Wall Street’s Social-Justice Steps Fail to Sway Sherrod Brown
(Bloomberg) -- Goldman Sachs Group Inc. added a Black woman to its board this week. Bank of America Corp. bumped up the minimum wage for all its employees. And Wells Fargo & Co. just rolled out an initiative for the unbanked.
These moves are central to Wall Street’s public-relations arsenal as it yields to demands from activists, shareholders and business partners to do better on diversity, structural racism and the wealth gap -- matters that ail the nation. As the heads of the biggest banks get ready to list off their key achievements on that front, they shouldn’t expect a pat on the back from Washington.
“I want to see more than just token moves,” Sherrod Brown, the powerful chair of the Senate Banking Committee, said in a phone interview. “I want to see what they are going to do to deal with the huge, yawning and increasing wealth gap.”
The heads of the six biggest U.S. banks are set to begin two days of testimony Wednesday before Brown’s panel and the House Financial Services Committee. They’re likely to be quizzed about lending levels amid record profits, climate change and the fallout from Archegos Capital Management’s collapse, as well as issues of diversity and inclusion.

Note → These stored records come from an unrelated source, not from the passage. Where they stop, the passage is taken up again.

(** X4.  When no [add] inserted a point that was stored at that time and
    the canonical region is not a single point, iterating the tree yields
    no point twice. *)
Theorem iter_no_duplicates (r : Region) (ops : list op) (t : QuadTree) :
  history r ops t ->
  no_reinsert r ops ->
  region_isPoint (canonical r) = false ->
  NoDup (QuadTree_iter t).
Proof.
  intros Hh Hno Hpt.
  destruct (history_sound _ _ _ Hh) as (Hw & Hr & _).
  pose proof (history_points_full _ _ _ Hh) as Hpf.
  pose proof (history_compressed _ _ _ Hh Hno) as Hc.
  unfold QuadTree_iter, tree_wf, tree_points_full, tree_compressed in *.
  destruct (root t) as [n |]; [| constructor].
  destruct Hw as [Hn Hrn], Hpf as [Hpn _].
  apply (subtree_points_NoDup n Hn Hc Hpn).
  unfold isPoint. rewrite Hrn, Hr, Hpt. discriminate.
Qed.

Lemma iter_no_duplicates_witness :
  history r22 [Add (0, 0)] tree_one /\
  no_reinsert r22 [Add (0, 0)] /\
  region_isPoint (canonical r22) = false /\
  NoDup (QuadTree_iter tree_one).
Proof.
  assert (Hno : no_reinsert r22 [Add (0, 0)]) by (split; [reflexivity | exact I]).
  split; [apply history_tree_one |]. split; [exact Hno |].
  split; [reflexivity |].
  exact (iter_no_duplicates r22 [Add (0, 0)] tree_one history_tree_one Hno eq_refl).
Defined.

(** ** The compression invariant *)

(** X5.  When no [add] inserted a point that was stored at that time,
    every full node of the tree has all four child slots empty, after
    insertions and after removals alike. *)
Theorem compression_without_reinsert (r : Region) (ops : list op) (t : QuadTree) :
  history r ops t ->
  no_reinsert r ops ->
  forall n, root t = Some n ->
  forall m, In m (preorder n) ->
    full m = true -> forall q, children m q = None.
Proof.
  intros Hh Hno n Hn m Hm.
  pose proof (history_compressed _ _ _ Hh Hno) as Hc.
  unfold tree_compressed in Hc. rewrite Hn in Hc.
  refine (preorder_ind
            (fun m => full m = true -> forall q, children m q = None)
            (fun m => compressed m = true) _ _ n Hc m Hm).
  - intros k Hk. apply (proj1 (proj1 (compressed_iff k) Hk)).
  - intros k q c Hk Hkc. apply (compressed_children k q c Hk Hkc).
Qed.
(** * MazingiraGuard AI: the client-side logic of the dashboard and the chat widget

    A shallow embedding of the functions of [App.tsx],
    [components/Chatbot.tsx], [services/geminiService.ts] and [types.ts]
    that carry behaviour of their own: the agent log, the incident store and
    its CSV export, the PCM decoder, the streamed chat transcript, the video
    job poller and the image analysis facade.

    React state is passed explicitly; a call of the generative backend, of
    the browser or of a JavaScript built-in whose code is not part of the
    repository is an argument of the function that makes it. *)

From Stdlib Require Import ZArith QArith Qround Qcanon Lia Bool.
From Stdlib Require Import Strings.String Strings.Ascii Strings.Byte.
From stdpp Require Import base option list.

Local Open Scope list_scope.
Local Open Scope string_scope.

(** ** JavaScript values *)

Module Js.

(** A JavaScript number, by its exact value, as a fraction in lowest terms.
    The code compares numbers, divides 16-bit integers by 2^15, which is
    exact on binary64, and divides one array length by a channel count, of
    which it uses the integer part and the comparison with integers; for
    these the rational value stands for the number. *)
Inductive number : Type :=
| Num (q : Q)
| PosInf
| NegInf
| NaN.
(** Ranging over a map with non-empty keys keeps exactly the entries whose
    key is not a metadata key. *)
Lemma loop_filter (ρ : list nat) (m : gmap string json.any) :
  (∀ k, k ∈ dom m → k ≠ "") →
  NewAgentFunction_loop m (range ρ m) ∅ =
    Return (filter (λ kv, ¬ is_meta kv.1) m).
Proof.
  intros Hne. destruct (loop_returns m (range ρ m) ∅) as (p & -> & Hp).
  { intros k Hk. apply Hne. by apply elem_of_range in Hk. }
  f_equal. apply map_eq. intros k. rewrite Hp. symmetry.
  destruct (decide _) as [[Hk Hm]|Hk].
  - apply elem_of_range, elem_of_dom in Hk as [v Hv].
    rewrite Hv. simpl. by apply map_lookup_filter_Some.
  - rewrite lookup_empty. apply map_lookup_filter_None.
    destruct (m !! k) as [v|] eqn:Hv; [right|by left].
    intros v' [= <-] Hm. apply Hk. split; [|done].
    apply elem_of_range, elem_of_dom. eauto.
Qed.

(** ** The schema map [NewAgentFunction] ranges over *)

Lemma object_map_snoc m0 ms kv :
  object_map m0 (ms ++ [kv]) = <[kv.1 := json.decode kv.2]> (object_map m0 ms).
Proof. unfold object_map. by rewrite foldl_app. Qed.

Lemma dom_object_map m0 ms k :
  k ∈ dom (object_map m0 ms) ↔ k ∈ dom m0 ∨ k ∈ ms.*1.
Proof.
  induction ms as [|kv ms IH] using rev_ind.
  - simpl. rewrite elem_of_nil. tauto.
  - rewrite object_map_snoc, dom_insert, fmap_app, elem_of_union,
      elem_of_singleton, elem_of_app, IH. simpl.
    rewrite list_elem_of_singleton. tauto.
Qed.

Brown, a Democrat who is the senior senator from Ohio, said he’ll be demanding answers from “the six most important economic leaders in the country.” He mentioned Goldman Sachs in particular, after the Wall Street giant bolstered the diversity on its board with the addition of prominent media lawyer Kimberley Harris, and Bank of America, after its pledge to raise the base wage to $25 an hour.
Senator Mark Warner, a Virginia Democrat, echoed Brown’s call for more accountability from banks after their pledges to help small and minority-owned businesses.
“I would like to see a little more flesh on the bones though, other than just sort of their advertisement,” he said in a Bloomberg Television interview.
The testimony comes after a pandemic year that has ravaged communities across the world. Yet the major U.S. financial firms have emerged as the biggest benefactors from the virus, with many of them locking in their most profitable quarters ever.
“This country has been good to the banking sector, but the banks haven’t been so good for the country,” Brown said. “Look at Wall Street success during coronavirus.”
In a Congress now controlled by Democrats, and with politicians aching to take on Wall Street, exploding profits and growing compensation are also likely to draw fire.
The heads of most large U.S. banks saw their pay increase during the pandemic. Among banks with more than $1 billion in assets, two-thirds of chief executive officers had an increase in compensation this year, according to a study by analysts at broker-dealer Janney Montgomery Scott LLC. The average bump was 26% for those who got a raise, the data showed.
Scheduled to testify are Citigroup Inc. CEO Jane Fraser; Goldman’s David Solomon; Jamie Dimon of JPMorgan Chase & Co.; Morgan Stanley’s James Gorman; Charlie Scharf of Wells Fargo; and Bank of America’s Brian Moynihan.